Cluster service start/stop again and again within few seconds, continusly trying to start but failed. Resolved


Today i faced an issue after restarting a server (Windows server 2012 has  Exchange server 2013 Mailbox and CAS role installed and is part of exchange server 2013 4 nodes DAG) that its cluster was not starting properly.

This server is part of  Exchange server 2013 DAG and has Mailbox and CAS role installed.

Error in Cluster manager
 (1)
EVENT ID 1135
Cluster node 'Node02' was removed from the active failover cluster membership. The Cluster service on this node may have stopped. This could also be due to the node having lost communication with other active nodes in the failover cluster. Run the Validate a Configuration wizard to check your network configuration. If the condition persists, check for hardware or software errors related to the network adapters on this node. Also check for failures in any other network components to which the node is connected such as hubs, switches, or bridges.
(2) Event ID 1127
Cluster network interface 'Node1 -VL3' for cluster node 'Node1' on network 'Cluster Network 1' failed. Run the Validate a Configuration wizard to check your network configuration.
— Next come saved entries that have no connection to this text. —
(** * tiff2jpg: a shallow embedding of the TIFF-to-JPEG conversion service

    The development follows [src/tiff2jpg.py]: the two validators
    ([allowed_file], [check_file_size]), the converter
    ([convert_tif_to_jpg]) and the two request handlers ([convert_image],
    [batch_convert_images]).  Python values are modelled as follows.

    - [str] is [string]; a character is a code point below 256.
    - [int] is [Z].
    - an uploaded file (werkzeug's [FileStorage]) is a record holding its
      name, the bytes of its stream and the stream's read position.
    - the file system is a finite map from paths to file contents, together
      with the trace of writes and deletes performed on it.
    - code that may raise runs in a state-and-exception monad [M]; Python's
      [try ... except Exception] is [try_except].
    - Pillow, werkzeug and the disk are external: what they compute is a
      field of the record [Platform], over which every handler is
      parameterised.  The size [Image.thumbnail] chooses is computed here as
      Pillow computes it, in IEEE 754 doubles ([Double], [PIL]). *)

From Stdlib Require Import ZArith QArith Qround Qabs Qpower Ascii String List Lia Lqa.
From stdpp Require Import base gmap strings list pretty.

Open Scope string_scope.
Open Scope Z_scope.

(** ** Python strings *)

Module PyStr.

(** [c in s] for a one-character needle [c]. *)
Fixpoint contains (c : ascii) (s : string) : bool :=
  match s with
  | EmptyString => false
  | String d r => if ascii_dec c d then true else contains c r
  end.

(** [s.rsplit(c, 1)] when [c] occurs in [s]: the text before the last [c]
    and the text after it; [None] when [c] does not occur. *)
Fixpoint rsplit_last (c : ascii) (s : string) : option (string * string) :=
  match s with
  | EmptyString => None
  | String d r =>
      match rsplit_last c r with
      | Some (pre, suf) => Some (String d pre, suf)
      | None => if ascii_dec c d then Some (EmptyString, r) else None
      end
  end.

(** [s.rsplit(c, 1)]: a list of one or two strings. *)
Definition rsplit1 (c : ascii) (s : string) : list string :=
  match rsplit_last c s with
  | Some (pre, suf) => [pre; suf]
  | None => [s]
  end.

(** [str.lower] on one code point below 256: the ASCII capitals and the
    Latin-1 capitals (0xC0..0xDE without the multiplication sign 0xD7)
    move up by 32, every other code point is kept. *)
Definition lower_char (c : ascii) : ascii :=
  let n := N_of_ascii c in
  if ((65 <=? n) && (n <=? 90))%N then ascii_of_N (n + 32)
  else if ((192 <=? n) && (n <=? 222) && negb (n =? 215))%N then ascii_of_N (n + 32)
  else c.

Fixpoint lower (s : string) : string :=
  match s with
  | EmptyString => EmptyString
  | String c r => String (lower_char c) (lower r)
  end.

End PyStr.

(** ** Settings (lines 17-23) *)

Definition UPLOAD_FOLDER : string := "uploads".
Definition OUTPUT_FOLDER : string := "converted".
Definition ALLOWED_EXTENSIONS : gset string := {[ "tif"; "tiff" ]}.
Definition MAX_INPUT_FILE_SIZE : Z := 1 * 1024 * 1024 * 1024.
Definition MAX_OUTPUT_FILE_SIZE : Z := 10 * 1024 * 1024.

(** ** Uploaded files *)

(** werkzeug's [FileStorage]: the client's file name and a seekable binary
    stream, that is its bytes and the current read position. *)
Record FileStorage := mkFile {
  filename : string;
  stream : list Byte.byte;
  position : Z
}.

Definition SEEK_SET : Z := 0.
Definition SEEK_END : Z := 2.

Definition stream_length (f : FileStorage) : Z := Z.of_nat (length (stream f)).

(** [file.seek(offset, whence)] for the two origins the program uses; a
    position is never negative. *)
Definition seek (offset whence : Z) (f : FileStorage) : FileStorage :=
  let base := if whence =? SEEK_END then stream_length f else 0 in
  mkFile (filename f) (stream f) (Z.max 0 (base + offset)).

(** [file.tell()]. *)
Definition tell (f : FileStorage) : Z := position f.

(** [file.read()]: the bytes from the read position to the end; the
    position moves to the end. *)
Definition read (f : FileStorage) : list Byte.byte * FileStorage :=
  (drop (Z.to_nat (position f)) (stream f),
   mkFile (filename f) (stream f) (Z.max (position f) (stream_length f))).

(** ** Validators (lines 29-38) *)

(** [allowed_file]: the subscript [[1]] is guarded by ['.' in filename];
    without a second component Python would raise [IndexError], which
    [rsplit1_second] shows cannot happen behind the guard. *)
Definition allowed_file (filename : string) : bool :=
  PyStr.contains "." filename &&
  match PyStr.rsplit1 "." filename !! 1%nat with
  | Some ext => bool_decide (PyStr.lower ext ∈ ALLOWED_EXTENSIONS)
  | None => false
  end.

(** [check_file_size]: the answer and the stream as the call leaves it. *)
Definition check_file_size (file : FileStorage) : bool * FileStorage :=
  let file := seek 0 SEEK_END file in
  let size := tell file in
  let file := seek 0 SEEK_SET file in
  (size <=? MAX_INPUT_FILE_SIZE, file).

(** ** The file system and the exception monad *)

(** What happened to the file system: a path was written, a path was
    deleted, or a delete found nothing at its path (and raised). *)
Inductive fs_event :=
  | EvWrite (path : string)
  | EvRemove (path : string)
  | EvRemoveMissing (path : string).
If the condition persists, check for hardware or software errors related to the network adapter. Also check for failures in any other network components to which the node is connected such as hubs, switches, or bridges.
(3) Event ID 1069
Cluster resource 'IPv4 Static Address 2 (Cluster Group)' of type 'IP Address' in clustered role 'Cluster Group' failed.
Based on the failure policies for the resource and role, the cluster service may try to bring the resource online on this node or move the group to another node of the cluster and then restart it.  Check the resource and group state using Failover Cluster Manager or the Get-ClusterResource Windows PowerShell cmdlet.

Also got the following error in Event Viewer/System Logs

(1) Event id 7024
The Cluster Service service terminated unexpectedly.  It has done this 231 time(s).  The following corrective action will be taken in 60000 milliseconds: Restart the service.
(2) Event id 7024
The Cluster Service service terminated with the following service-specific error:
The handle is invalid.
(3)
Event ID 1070
The node failed to join failover cluster 'DAG15' due to error code '6'.
(4)
Event ID 7031
The Cluster Service service terminated unexpectedly.  It has done this 231 time(s).  The following corrective action will be taken in 60000 milliseconds: Restart the service.

Solution:
The bellow value in registry was changed to 2, which should be 1 or 0, so after changing it to 1, Start Cluster service, start normally and the issue resolved.
Computer\HKEY_Local_Machine\System\CurrentControlSet\Control\Lsa
CrashOnAuditFail Value Data:2
Change to
CrashOnAuditFail Value Data:1